(Dataset entries)
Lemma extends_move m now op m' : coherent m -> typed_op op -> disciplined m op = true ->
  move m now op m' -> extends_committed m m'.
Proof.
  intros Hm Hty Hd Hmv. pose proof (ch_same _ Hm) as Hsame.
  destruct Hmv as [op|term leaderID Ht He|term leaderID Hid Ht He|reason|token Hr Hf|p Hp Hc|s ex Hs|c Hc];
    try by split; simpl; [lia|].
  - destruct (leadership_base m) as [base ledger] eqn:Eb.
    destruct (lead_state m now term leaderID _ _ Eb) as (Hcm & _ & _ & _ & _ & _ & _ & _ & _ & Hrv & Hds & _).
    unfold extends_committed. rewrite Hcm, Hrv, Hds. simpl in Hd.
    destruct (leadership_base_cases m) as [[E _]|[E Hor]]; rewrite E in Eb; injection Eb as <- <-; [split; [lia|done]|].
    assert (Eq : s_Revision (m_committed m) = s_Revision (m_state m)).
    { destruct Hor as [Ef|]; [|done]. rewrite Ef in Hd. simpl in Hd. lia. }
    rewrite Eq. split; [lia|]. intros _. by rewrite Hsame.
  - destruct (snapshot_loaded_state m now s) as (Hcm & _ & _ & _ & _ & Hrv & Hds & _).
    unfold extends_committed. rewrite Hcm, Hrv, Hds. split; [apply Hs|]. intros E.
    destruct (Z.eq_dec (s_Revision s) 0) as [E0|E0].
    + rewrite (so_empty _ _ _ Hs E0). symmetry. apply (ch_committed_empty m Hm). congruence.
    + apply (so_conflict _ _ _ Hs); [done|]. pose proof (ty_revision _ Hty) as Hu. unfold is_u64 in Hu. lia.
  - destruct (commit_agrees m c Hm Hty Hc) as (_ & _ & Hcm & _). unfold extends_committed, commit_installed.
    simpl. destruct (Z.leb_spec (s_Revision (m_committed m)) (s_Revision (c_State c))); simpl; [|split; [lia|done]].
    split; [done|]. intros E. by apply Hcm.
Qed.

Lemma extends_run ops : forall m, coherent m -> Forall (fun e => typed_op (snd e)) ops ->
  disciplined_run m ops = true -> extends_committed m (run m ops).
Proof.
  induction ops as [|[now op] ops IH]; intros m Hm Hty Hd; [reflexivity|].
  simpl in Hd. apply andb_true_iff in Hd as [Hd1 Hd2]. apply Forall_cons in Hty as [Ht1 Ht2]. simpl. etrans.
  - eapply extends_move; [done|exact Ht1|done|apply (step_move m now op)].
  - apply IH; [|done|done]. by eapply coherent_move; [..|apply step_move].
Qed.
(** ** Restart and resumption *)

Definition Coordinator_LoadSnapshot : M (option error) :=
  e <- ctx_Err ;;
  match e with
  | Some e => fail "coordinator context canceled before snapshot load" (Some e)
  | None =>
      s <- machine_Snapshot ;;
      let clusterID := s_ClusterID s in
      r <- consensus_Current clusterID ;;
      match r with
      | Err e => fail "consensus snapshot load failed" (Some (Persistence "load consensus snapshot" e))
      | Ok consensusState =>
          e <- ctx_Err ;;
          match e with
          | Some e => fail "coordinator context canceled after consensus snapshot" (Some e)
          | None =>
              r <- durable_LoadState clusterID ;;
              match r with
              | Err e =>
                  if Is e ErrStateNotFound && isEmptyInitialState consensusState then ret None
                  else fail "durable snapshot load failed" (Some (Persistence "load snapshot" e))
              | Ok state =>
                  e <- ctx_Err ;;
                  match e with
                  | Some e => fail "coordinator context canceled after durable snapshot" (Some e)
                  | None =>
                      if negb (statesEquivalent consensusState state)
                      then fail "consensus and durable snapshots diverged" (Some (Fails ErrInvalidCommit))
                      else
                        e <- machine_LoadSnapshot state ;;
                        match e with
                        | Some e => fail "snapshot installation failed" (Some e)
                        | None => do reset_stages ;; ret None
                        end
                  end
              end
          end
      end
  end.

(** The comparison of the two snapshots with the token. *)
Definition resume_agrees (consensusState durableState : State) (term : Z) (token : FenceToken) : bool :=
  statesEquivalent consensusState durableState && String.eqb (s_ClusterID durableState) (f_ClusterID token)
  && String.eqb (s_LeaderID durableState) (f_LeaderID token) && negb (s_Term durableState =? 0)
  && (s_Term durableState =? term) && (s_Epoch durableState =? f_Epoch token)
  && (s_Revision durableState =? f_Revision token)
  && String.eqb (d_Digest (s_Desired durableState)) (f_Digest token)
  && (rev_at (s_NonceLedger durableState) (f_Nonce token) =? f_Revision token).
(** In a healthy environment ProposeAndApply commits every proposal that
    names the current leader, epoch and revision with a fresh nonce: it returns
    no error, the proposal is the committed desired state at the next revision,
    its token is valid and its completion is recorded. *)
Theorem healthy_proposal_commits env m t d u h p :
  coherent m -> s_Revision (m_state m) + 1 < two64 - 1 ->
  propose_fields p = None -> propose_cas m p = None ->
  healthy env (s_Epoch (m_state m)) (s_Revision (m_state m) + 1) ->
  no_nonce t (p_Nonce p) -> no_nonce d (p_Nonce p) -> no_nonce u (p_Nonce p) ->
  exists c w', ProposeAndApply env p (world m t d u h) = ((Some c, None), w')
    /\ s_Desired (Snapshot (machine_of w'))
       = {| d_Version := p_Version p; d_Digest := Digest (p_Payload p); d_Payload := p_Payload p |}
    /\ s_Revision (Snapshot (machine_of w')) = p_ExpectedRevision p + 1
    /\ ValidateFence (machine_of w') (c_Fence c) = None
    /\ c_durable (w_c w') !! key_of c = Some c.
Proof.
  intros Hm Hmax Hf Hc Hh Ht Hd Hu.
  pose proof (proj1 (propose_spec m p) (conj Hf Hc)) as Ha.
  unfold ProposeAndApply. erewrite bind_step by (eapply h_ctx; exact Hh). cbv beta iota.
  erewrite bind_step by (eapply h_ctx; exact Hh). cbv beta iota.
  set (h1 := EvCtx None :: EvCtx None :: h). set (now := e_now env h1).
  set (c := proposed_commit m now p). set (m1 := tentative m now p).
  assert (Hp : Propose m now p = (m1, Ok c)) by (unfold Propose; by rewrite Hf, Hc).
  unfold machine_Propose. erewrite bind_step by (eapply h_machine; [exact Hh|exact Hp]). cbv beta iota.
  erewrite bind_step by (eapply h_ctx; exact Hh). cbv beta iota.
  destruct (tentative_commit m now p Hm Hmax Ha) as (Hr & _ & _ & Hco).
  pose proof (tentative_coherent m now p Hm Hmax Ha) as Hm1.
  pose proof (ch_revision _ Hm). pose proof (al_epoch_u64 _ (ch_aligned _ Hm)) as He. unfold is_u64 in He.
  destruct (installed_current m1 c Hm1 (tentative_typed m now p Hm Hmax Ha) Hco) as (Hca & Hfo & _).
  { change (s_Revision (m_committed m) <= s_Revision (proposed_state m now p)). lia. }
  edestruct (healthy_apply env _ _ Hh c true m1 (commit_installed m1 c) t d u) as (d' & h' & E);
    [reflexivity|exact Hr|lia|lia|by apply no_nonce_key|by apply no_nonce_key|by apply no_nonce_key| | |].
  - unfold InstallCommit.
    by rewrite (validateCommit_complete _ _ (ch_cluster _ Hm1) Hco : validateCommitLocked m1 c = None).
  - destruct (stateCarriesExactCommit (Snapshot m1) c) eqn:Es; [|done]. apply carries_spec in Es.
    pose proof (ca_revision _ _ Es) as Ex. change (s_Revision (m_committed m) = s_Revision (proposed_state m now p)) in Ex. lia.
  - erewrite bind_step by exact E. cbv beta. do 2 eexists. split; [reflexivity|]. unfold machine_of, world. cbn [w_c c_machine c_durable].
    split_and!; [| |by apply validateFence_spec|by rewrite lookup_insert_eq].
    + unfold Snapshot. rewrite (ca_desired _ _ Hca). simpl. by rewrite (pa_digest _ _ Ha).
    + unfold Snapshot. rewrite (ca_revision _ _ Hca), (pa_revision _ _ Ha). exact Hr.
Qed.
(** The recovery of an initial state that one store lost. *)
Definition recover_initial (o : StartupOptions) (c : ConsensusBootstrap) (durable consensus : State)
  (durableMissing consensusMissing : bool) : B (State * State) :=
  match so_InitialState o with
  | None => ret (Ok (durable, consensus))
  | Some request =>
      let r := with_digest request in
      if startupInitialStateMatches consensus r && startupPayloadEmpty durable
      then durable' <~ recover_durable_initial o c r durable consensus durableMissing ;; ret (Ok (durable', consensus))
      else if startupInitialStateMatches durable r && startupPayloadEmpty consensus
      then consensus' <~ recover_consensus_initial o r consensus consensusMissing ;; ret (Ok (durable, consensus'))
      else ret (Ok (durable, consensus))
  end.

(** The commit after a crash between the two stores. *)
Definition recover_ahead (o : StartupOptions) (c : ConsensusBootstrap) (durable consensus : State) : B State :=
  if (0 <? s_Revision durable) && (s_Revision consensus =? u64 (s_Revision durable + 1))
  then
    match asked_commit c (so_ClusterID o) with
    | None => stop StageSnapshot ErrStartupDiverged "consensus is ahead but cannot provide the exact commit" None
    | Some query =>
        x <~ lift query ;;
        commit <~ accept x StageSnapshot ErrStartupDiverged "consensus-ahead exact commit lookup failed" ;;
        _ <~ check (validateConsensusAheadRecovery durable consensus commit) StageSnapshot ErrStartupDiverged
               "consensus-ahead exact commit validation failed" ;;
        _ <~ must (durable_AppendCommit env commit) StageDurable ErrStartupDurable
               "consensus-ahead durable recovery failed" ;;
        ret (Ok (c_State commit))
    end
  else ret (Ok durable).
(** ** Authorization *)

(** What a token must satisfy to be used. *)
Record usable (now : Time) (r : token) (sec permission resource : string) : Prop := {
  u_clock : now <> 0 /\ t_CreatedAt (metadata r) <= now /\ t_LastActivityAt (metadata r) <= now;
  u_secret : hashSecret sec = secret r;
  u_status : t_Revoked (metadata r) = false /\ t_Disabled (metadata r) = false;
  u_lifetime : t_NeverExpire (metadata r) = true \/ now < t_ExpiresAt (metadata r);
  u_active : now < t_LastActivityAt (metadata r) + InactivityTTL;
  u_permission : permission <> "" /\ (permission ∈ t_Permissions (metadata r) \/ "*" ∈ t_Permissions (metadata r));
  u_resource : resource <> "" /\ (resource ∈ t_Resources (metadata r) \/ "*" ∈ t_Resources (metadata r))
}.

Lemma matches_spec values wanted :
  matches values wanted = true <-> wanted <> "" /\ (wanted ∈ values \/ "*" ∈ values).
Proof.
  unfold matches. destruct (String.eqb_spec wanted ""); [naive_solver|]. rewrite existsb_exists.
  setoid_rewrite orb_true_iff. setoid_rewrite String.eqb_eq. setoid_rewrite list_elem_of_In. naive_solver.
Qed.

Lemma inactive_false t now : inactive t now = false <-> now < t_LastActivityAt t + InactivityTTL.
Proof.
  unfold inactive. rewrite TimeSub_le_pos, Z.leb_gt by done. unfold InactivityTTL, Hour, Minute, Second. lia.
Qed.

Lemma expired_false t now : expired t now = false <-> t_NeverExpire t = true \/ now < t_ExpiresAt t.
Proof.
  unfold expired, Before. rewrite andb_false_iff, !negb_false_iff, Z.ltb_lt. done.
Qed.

◆ Task requirements: Take exactly the lines from the one containing "if startupInitialStateMatches consensus" through the one containing "u_active : now" in the data above, and output them with nothing added.

◆ Task solution:
      if startupInitialStateMatches consensus r && startupPayloadEmpty durable
      then durable' <~ recover_durable_initial o c r durable consensus durableMissing ;; ret (Ok (durable', consensus))
      else if startupInitialStateMatches durable r && startupPayloadEmpty consensus
      then consensus' <~ recover_consensus_initial o r consensus consensusMissing ;; ret (Ok (durable, consensus'))
      else ret (Ok (durable, consensus))
  end.

(** The commit after a crash between the two stores. *)
Definition recover_ahead (o : StartupOptions) (c : ConsensusBootstrap) (durable consensus : State) : B State :=
  if (0 <? s_Revision durable) && (s_Revision consensus =? u64 (s_Revision durable + 1))
  then
    match asked_commit c (so_ClusterID o) with
    | None => stop StageSnapshot ErrStartupDiverged "consensus is ahead but cannot provide the exact commit" None
    | Some query =>
        x <~ lift query ;;
        commit <~ accept x StageSnapshot ErrStartupDiverged "consensus-ahead exact commit lookup failed" ;;
        _ <~ check (validateConsensusAheadRecovery durable consensus commit) StageSnapshot ErrStartupDiverged
               "consensus-ahead exact commit validation failed" ;;
        _ <~ must (durable_AppendCommit env commit) StageDurable ErrStartupDurable
               "consensus-ahead durable recovery failed" ;;
        ret (Ok (c_State commit))
    end
  else ret (Ok durable).
(** ** Authorization *)

(** What a token must satisfy to be used. *)
Record usable (now : Time) (r : token) (sec permission resource : string) : Prop := {
  u_clock : now <> 0 /\ t_CreatedAt (metadata r) <= now /\ t_LastActivityAt (metadata r) <= now;
  u_secret : hashSecret sec = secret r;
  u_status : t_Revoked (metadata r) = false /\ t_Disabled (metadata r) = false;
  u_lifetime : t_NeverExpire (metadata r) = true \/ now < t_ExpiresAt (metadata r);
  u_active : now < t_LastActivityAt (metadata r) + InactivityTTL;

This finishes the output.